BEGIN Data provided
Lemma bins_get_keys c (bins : list (string * list Z)) :
  Forall (λ item, item.2 ≠ []) bins →
  c ∈ fst <$> bins ↔ bins_get c bins ≠ [].
Proof.
  induction 1 as [|[c' h] rest Hh _ IH]; simpl.
  - split; [by intros ?%elem_of_nil|done].
  - rewrite elem_of_cons. case_decide as Hc.
    + subst. split; [done|by left].
    + rewrite IH. split; [|by right]. intros [->|?]; done.
Qed.

Lemma cluster_bins_all_nonempty ps :
  Forall (λ item : string * list Z, item.2 ≠ []) (cluster_bins ps).
Proof.
  unfold cluster_bins.
  assert (∀ bins, Forall (λ item : string * list Z, item.2 ≠ []) bins →
            Forall (λ item : string * list Z, item.2 ≠ []) (foldl add_parsed bins ps))
    as Hall.
  { induction ps as [|p ps IH]; intros bins Hb; simpl; [done|].
    apply IH. by apply bins_add_nonempty. }
  by apply Hall.
Qed.

(** X12. The bins of a cluster group its reads by chromosome: one bin for
    each chromosome that a read names, none twice, and the bin of a
    chromosome holds a position exactly when a read of the cluster names
    that chromosome with that start. *)
Theorem bins_group_reads self cid reads bins s s1 :
  fold_m (process_read self cid) [] reads s = (Ok bins, s1) →
  NoDup (fst <$> bins) ∧
  (∀ chrom, chrom ∈ fst <$> bins ↔
     ∃ read i r, read ∈ reads ∧ parsed self cid read = Some (chrom, i, r)) ∧
  (∀ chrom i, i ∈ set_iter (bins_get chrom bins) ↔
     ∃ read r, read ∈ reads ∧ parsed self cid read = Some (chrom, i, r)).
Proof.
  intros (ps & Hps & -> & _)%reads_ok_inv. apply mapM_Some in Hps.
  assert (∀ chrom i, i ∈ bins_get chrom (cluster_bins ps) ↔
            ∃ read r, read ∈ reads ∧ parsed self cid read = Some (chrom, i, r))
    as Helem.
  { intros chrom i. unfold cluster_bins. rewrite cluster_bins_elem. simpl. split.
    - intros [?%elem_of_nil|(r & Hr)]; [done|].
      apply (parsed_elem _ _ _ _ Hps) in Hr as (read & ? & ?). eauto.
    - intros (read & r & Hread & Hp). right. exists r.
      apply (parsed_elem _ _ _ _ Hps). eauto. }
  split_and!.
  - apply cluster_bins_NoDup.
  - intros chrom.
    rewrite (bins_get_keys _ _ (cluster_bins_all_nonempty ps)). split.
    + intros Hne. destruct (bins_get chrom (cluster_bins ps)) as [|i h] eqn:Hg;
        [done|].
      assert (i ∈ bins_get chrom (cluster_bins ps)) as Hi by (rewrite Hg; left).
      apply Helem in Hi as (read & r & ? & ?). eauto.
    + intros (read & i & r & Hread & Hp) Hnil.
      assert (i ∈ bins_get chrom (cluster_bins ps)) as Hi by (apply Helem; eauto).
      rewrite Hnil in Hi. by apply elem_of_nil in Hi.
  - intros chrom i. by rewrite elem_of_set_iter.
Qed.
(** * Browser PDF Reader: the server actions over the PDF tables

    A shallow embedding of [src/db/tables.ts] (the three tables) and of the
    action module (the ownership guards and the nine actions of [server]),
    followed by the properties of the access layer.

    Modelling choices, all visible in the definitions below:
    - a table is the list of its rows in insertion order; a [select] keeps the
      rows that satisfy the [where] filter, in table order;
    - text columns are [string], optional columns are [option] ([None] is SQL
      NULL / JS [undefined]), dates are [Z] (epoch milliseconds); a number
      accepted by [z.number()] is a [number], one that also passed [.int()]
      is a [Z];
    - the tables are seen through the driver. Of a text column that is not a
      key the store keeps the text up to its first NUL character, which is
      all that a read returns. A number column keeps an integral value
      strictly between -2^63 and 2^63 as an integer, and a row that holds
      such an integer outside the safe range of JS numbers cannot be read:
      the statement that returns it throws a [RangeError], for an insert or
      an update after the row has been written. An infinity is refused as
      an argument before the statement is sent. The keys ([id], [userId],
      [documentId], [pageId]) are compared and kept as given; the
      statements about returned rows take them without a NUL character, as
      the ids from [crypto.randomUUID()] are;
    - the store is threaded explicitly: an action is a function from the
      database to an outcome and the database afterwards. A [throw] keeps the
      database as it is at that point, as a rejected promise does;
    - every statement sent to the store is recorded in [queries], so that
      "no store access" and "no pre-fetch" are statements about the model;
    - [new Date()] and [crypto.randomUUID()] are read from a [Runtime] value
      handed to the handler;
    - [defineAction] runs the [input] schema before the handler, and zod
      schemas are boolean acceptors over typed input records (a wrongly typed
      or missing required field is excluded by the record type). *)

From Stdlib Require Import Ascii String List ZArith Bool Arith Lia.
Import ListNotations.
Local Open Scope string_scope.
Local Open Scope list_scope.
(** One loop over a list of logs, ended by the first error. *)
Fixpoint handle_events (handler : Handler) (height : Z) (logs : list block.Log)
  : Handler * option error :=
  match logs with
  | [] => (handler, None)
  | log :: logs' =>
      let '(handler', err) := HandleEvent handler height log in
      match err with
      | Some e => (handler', Some e)
      | None => handle_events handler' height logs'
      end
  end.

(** The indexer with its embedded [lifecycle.Readiness], a flag that
    [TurnOn] sets, [TurnOff] clears and [IsReady] reads. *)
Record Service : Type := mkService {
  indexer : Indexer S Cache;
  ready : bool
}.

Definition start (s : Service) : Service * option error :=
  let '(st, err) := store_Start (kvstore (indexer s)) in
  let s := mkService (mkIndexer st (cache (indexer s)) (config (indexer s))) (ready s) in
  match err with
  | Some e => (s, Some e)
  | None =>
      let '(ix, err) := loadFromDB (indexer s) in
      let s := mkService ix (ready s) in
      match err with
      | Some e => (s, Some e)
      | None => (mkService (indexer s) true, None)
      end
  end.

(** [Start] starts the indexer. *)
Definition Start (s : Service) : Service * option error :=
  if ready s then (s, None) else start s.

(** [Stop] stops the indexer. *)
Definition Stop (s : Service) : Service * option error :=
  let '(st, err) := store_Stop (kvstore (indexer s)) in
  let s := mkService (mkIndexer st (cache (indexer s)) (config (indexer s))) (ready s) in
  match err with
  | Some e => (s, Some e)
  | None =>
      (mkService
         (mkIndexer (kvstore (indexer s))
            (newContractStakingCache (config (indexer s))) (config (indexer s)))
         false,
       None)
  end.

End WithCollaborators.

Arguments Service S Cache : clear implicits.

End indexing.

(* ===================================================================== *)
(** * The buffered store: the loop of the range query over a list *)
(* ===================================================================== *)

Module range_query.
Import batch db.

(** The rounds of [Filter]'s loop for a list of entries, first to last. *)
Fixpoint Filter_entries (ns : string) (cond : Condition) (minKey maxKey : bytes)
    (entries : list WriteInfo) (fk fv : list bytes)
  : outcome (list bytes * list bytes * option error) :=
  match entries with
  | [] => Returns (fk, fv, None)
  | entry :: entries' =>
      match Filter_entry ns cond minKey maxKey entry fk fv with
      | Returns (fk', fv') => Filter_entries ns cond minKey maxKey entries' fk' fv'
      | Panics => Panics
      end
  end.

End range_query.

(* ===================================================================== *)
(** * More in-memory collaborators *)
(* ===================================================================== *)

Module fixtures_more.
Import fixtures.

(** The in-memory store starts and stops unless its writes are broken. *)
#[export] Instance memStore_StoreLifecycle : indexing.StoreLifecycle memStore := {
  indexing.store_Start := fun s => (s, writeError s);
  indexing.store_Stop := fun s => (s, None)
}.

(** An archive that has a block at every height, made in turn by two
    producers. *)
Record endlessDAO : Type := mkEndlessDAO { tipOfEndless : Z }.

Definition endless_header (h : Z) : block.Header :=
  block.mkHeader h (1546329600 + 5 * h) (repeat x00 32) (repeat x01 32) 0 None 0 0
    [x04] (Some (if Z.even h then "io1even" else "io1odd")) true.

#[export] Instance endlessDAO_BlockDAO : blockchain.BlockDAO endlessDAO := {
  blockchain.dao_Height := fun d => Ok (tipOfEndless d);
  blockchain.dao_GetBlockHash := fun _ _ => Ok (repeat x01 32);
  blockchain.dao_HeaderByHeight := fun _ h => Ok (endless_header h);
  blockchain.dao_PutBlock := fun d _ _ => (d, Some (errors_Errorf "read only"))
}.

Definition endlessChain : blockchain.blockchain endlessDAO :=
  blockchain.mk (mkEndlessDAO 10) (blockchain.mkConfig 1 4689) sampleGenesis None None false.

(** Keys are their hex strings: a string that starts with "k" is a
    secp256k1 key, one that starts with "s" an sm2 key, one that starts
    with "x" a key of another type, anything else does not decode. *)
Definition toyKeyType (sk : string) : chain_config.KeyType :=
  match sk with
  | String "k"%char _ => chain_config.ecdsa_PrivateKey
  | String "s"%char _ => chain_config.crypto_P256sm2PrvKey
  | _ => chain_config.other_KeyType
  end.

#[export] Instance toyCrypto : chain_config.Crypto string := {
  chain_config.HexStringToPrivateKey := fun s =>
    match s with
    | String "k"%char _ | String "s"%char _ | String "x"%char _ => Ok s
    | _ => Err (errors_Errorf "invalid private key")
    end;
  chain_config.EcdsaPrivateKey := toyKeyType;
  chain_config.PublicKey_Address := fun sk => Some ("io1" ++ sk)%string
}.

Definition fourKeys (range : string) : chain_config.Config :=
  chain_config.mkConfig "k0,k1,s2,k3" range ["secp256k1"; "p256sm2"].

(** A stopped service over a store that holds height 119. *)
Definition stoppedService : indexing.Service memStore memCache :=
  indexing.mkService
    (sampleIndexer (mkMemStore [(heightNS, heightKey, Uint64ToBytesBigEndian 119)] None)
       (mkMemCache 0 []) 100)
    false.

(** An archive whose write is not all-or-nothing: [PutBlock] stores the
    block, then fails in a later step of the write and returns that
    step's error, [complaint]. *)
Record leakyDAO : Type := mkLeakyDAO {
  stored : list block.Block;
  complaint : error
}.

Definition leaky_PutBlock (d : leakyDAO) (ctx : Context) (blk : block.Block)
  : leakyDAO * option error :=
  (mkLeakyDAO (stored d ++ [blk]) (complaint d), Some (complaint d)).

#[export] Instance leakyDAO_BlockDAO : blockchain.BlockDAO leakyDAO := {
  blockchain.dao_Height := fun d => mem_Height (mkMemDAO (stored d) None);
  blockchain.dao_GetBlockHash := fun d => mem_GetBlockHash (mkMemDAO (stored d) None);
  blockchain.dao_HeaderByHeight := fun d => mem_HeaderByHeight (mkMemDAO (stored d) None);
  blockchain.dao_PutBlock := leaky_PutBlock
}.

Definition leakyChain (d : leakyDAO) : blockchain.blockchain leakyDAO :=
  blockchain.mk d (blockchain.mkConfig 1 4689) sampleGenesis None
    (Some (blockchain.mkPubSub ["indexer"; "api"] [])) false.

(** A chain at genesis over an archive that stores the block and then
    reports a failed index. *)
Definition chainOverLeakyArchive : blockchain.blockchain leakyDAO :=
  leakyChain (mkLeakyDAO [] (errors_Errorf "failed to index block")).


(** A store whose writes and whose range reads can each be made to fail. *)
Record flakyStore : Type := mkFlakyStore {
  disk : memStore;
  readError : option error
}.

Definition flaky_filter (s : flakyStore) (ns : string) (cond : db.Condition)
    (minKey maxKey : bytes) : list bytes * list bytes * option error :=
  match readError s with
  | Some e => ([], [], Some e)
  | None => mem_filter (disk s) ns cond minKey maxKey
  end.

Definition flaky_writeBatch (s : flakyStore) (b : batch.KVStoreBatch)
  : flakyStore * option error :=
  let '(d, err) := mem_writeBatch (disk s) b in
  (mkFlakyStore d (readError s), err).

#[export] Instance flakyStore_KVStore : db.KVStore flakyStore := {
  db.store_Get := fun s => mem_get (disk s);
  db.store_Filter := flaky_filter;
  db.store_WriteBatch := flaky_writeBatch
}.

(** The cache loaded in two steps: the height with a point read, then the
    buckets with a range read.  A failed range read returns its error and
    leaves the cache with the height read and the buckets it had. *)
Definition flaky_load (c : memCache) (s : flakyStore) : memCache * option error :=
  let '(v, err) := mem_get (disk s) heightNS heightKey in
  let c :=
    mkMemCache (match err with
                | Some _ => 0
                | None => BytesToUint64BigEndian v
                end) (mc_buckets c) in
  let '(ks, _, err) := flaky_filter s "bucket" (fun _ _ => true) [] [] in
  match err with
  | Some e => (c, Some e)
  | None => (mkMemCache (mc_height c) (map BytesToUint64BigEndian ks), None)
  end.

#[export] Instance flakyCache_CacheOps
  : contractstaking.CacheOps flakyStore memCache (list Z) Z string := {
  contractstaking.newContractStakingCache := fun _ => mkMemCache 0 [];
  contractstaking.cache_Height := mc_height;
  contractstaking.cache_CandidateVotes := fun c _ _ => (Z.of_nat (List.length (mc_buckets c)), None);
  contractstaking.cache_Buckets := fun c _ => (mc_buckets c, None);
  contractstaking.cache_Bucket := fun c id _ =>
    (if existsb (Z.eqb id) (mc_buckets c) then Some id else None,
     existsb (Z.eqb id) (mc_buckets c), None);
  contractstaking.cache_BucketsByIndices := fun c ids _ =>
    (filter (fun id => existsb (Z.eqb id) ids) (mc_buckets c), None);
  contractstaking.cache_BucketsByCandidate := fun c _ _ => (mc_buckets c, None);
  contractstaking.cache_TotalBucketCount := fun c _ => (Z.of_nat (List.length (mc_buckets c)), None);
  contractstaking.cache_ActiveBucketTypes := fun _ _ => ([(1, "30 days")], None);
  contractstaking.cache_Merge := mem_merge;
  contractstaking.cache_LoadFromDB := flaky_load
}.

(** The checkpoint on disk: height 119 and bucket 7. *)
Definition checkpoint119 : list (string * bytes * bytes) :=
  [(heightNS, heightKey, Uint64ToBytesBigEndian 119);
   ("bucket", Uint64ToBytesBigEndian 7, [x01])].

(** An indexer in step with that checkpoint, over a disk that has begun
    to fail: the next write and the next range read return an error. *)
Definition indexerOnFailingDisk : contractstaking.Indexer flakyStore memCache :=
  contractstaking.mkIndexer
    (mkFlakyStore (mkMemStore checkpoint119 (Some (errors_Errorf "disk full")))
       (Some (errors_Errorf "read failed")))
    (mkMemCache 119 [7])
    (contractstaking.mkConfig "io1contract" 100).


End fixtures_more.

(* ===================================================================== *)
(** * Facts about Go basics *)
(* ===================================================================== *)

Lemma bytes_Equal_refl (a : bytes) : bytes_Equal a a = true.
Proof.
  induction a as [|x a IH]; simpl; [reflexivity|].
  rewrite IH, (Byte.byte_dec_lb (eq_refl x)). reflexivity.
Qed.

Lemma bytes_Equal_eq (a b : bytes) : bytes_Equal a b = true <-> a = b.
Proof.
  split; [|intros ->; apply bytes_Equal_refl].
  revert b; induction a as [|x a IH]; intros [|y b]; simpl; try discriminate; auto.
  intros Hxy. apply andb_prop in Hxy as [Hx Ha].
  apply Byte.byte_dec_bl in Hx. apply IH in Ha. congruence.
Qed.

Lemma bytes_Equal_neq (a b : bytes) : bytes_Equal a b = false <-> a <> b.
Proof.
  rewrite <- bytes_Equal_eq. destruct (bytes_Equal a b); split; congruence.
Qed.

Lemma bytes_Equal_sym (a b : bytes) : bytes_Equal a b = bytes_Equal b a.
Proof.
  destruct (bytes_Equal a b) eqn:E.
  - apply bytes_Equal_eq in E. subst. symmetry. apply bytes_Equal_refl.
  - destruct (bytes_Equal b a) eqn:E'; [|reflexivity].
    apply bytes_Equal_eq in E'. subst. rewrite bytes_Equal_refl in E. discriminate.
Qed.




Lemma add64_succ (h : Z) : is_uint64 h -> h < MaxUint64 -> add64 h 1 = h + 1.
Proof.
  unfold is_uint64, add64, MaxUint64. intros [Hlo _] Hlt.
  apply Z.mod_small. lia.
Qed.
END Data provided
(Work required)
Beginning at the line that holds "(mkMemCache 119 [7])", copy every line through the end of the entries exactly as given, and only those lines.

(Response to this exercise)
    (mkMemCache 119 [7])
    (contractstaking.mkConfig "io1contract" 100).


End fixtures_more.

(* ===================================================================== *)
(** * Facts about Go basics *)
(* ===================================================================== *)

Lemma bytes_Equal_refl (a : bytes) : bytes_Equal a a = true.
Proof.
  induction a as [|x a IH]; simpl; [reflexivity|].
  rewrite IH, (Byte.byte_dec_lb (eq_refl x)). reflexivity.
Qed.

Lemma bytes_Equal_eq (a b : bytes) : bytes_Equal a b = true <-> a = b.
Proof.
  split; [|intros ->; apply bytes_Equal_refl].
  revert b; induction a as [|x a IH]; intros [|y b]; simpl; try discriminate; auto.
  intros Hxy. apply andb_prop in Hxy as [Hx Ha].
  apply Byte.byte_dec_bl in Hx. apply IH in Ha. congruence.
Qed.

Lemma bytes_Equal_neq (a b : bytes) : bytes_Equal a b = false <-> a <> b.
Proof.
  rewrite <- bytes_Equal_eq. destruct (bytes_Equal a b); split; congruence.
Qed.

Lemma bytes_Equal_sym (a b : bytes) : bytes_Equal a b = bytes_Equal b a.
Proof.
  destruct (bytes_Equal a b) eqn:E.
  - apply bytes_Equal_eq in E. subst. symmetry. apply bytes_Equal_refl.
  - destruct (bytes_Equal b a) eqn:E'; [|reflexivity].
    apply bytes_Equal_eq in E'. subst. rewrite bytes_Equal_refl in E. discriminate.
Qed.




Lemma add64_succ (h : Z) : is_uint64 h -> h < MaxUint64 -> add64 h 1 = h + 1.
Proof.
  unfold is_uint64, add64, MaxUint64. intros [Hlo _] Hlt.
  apply Z.mod_small. lia.
Qed.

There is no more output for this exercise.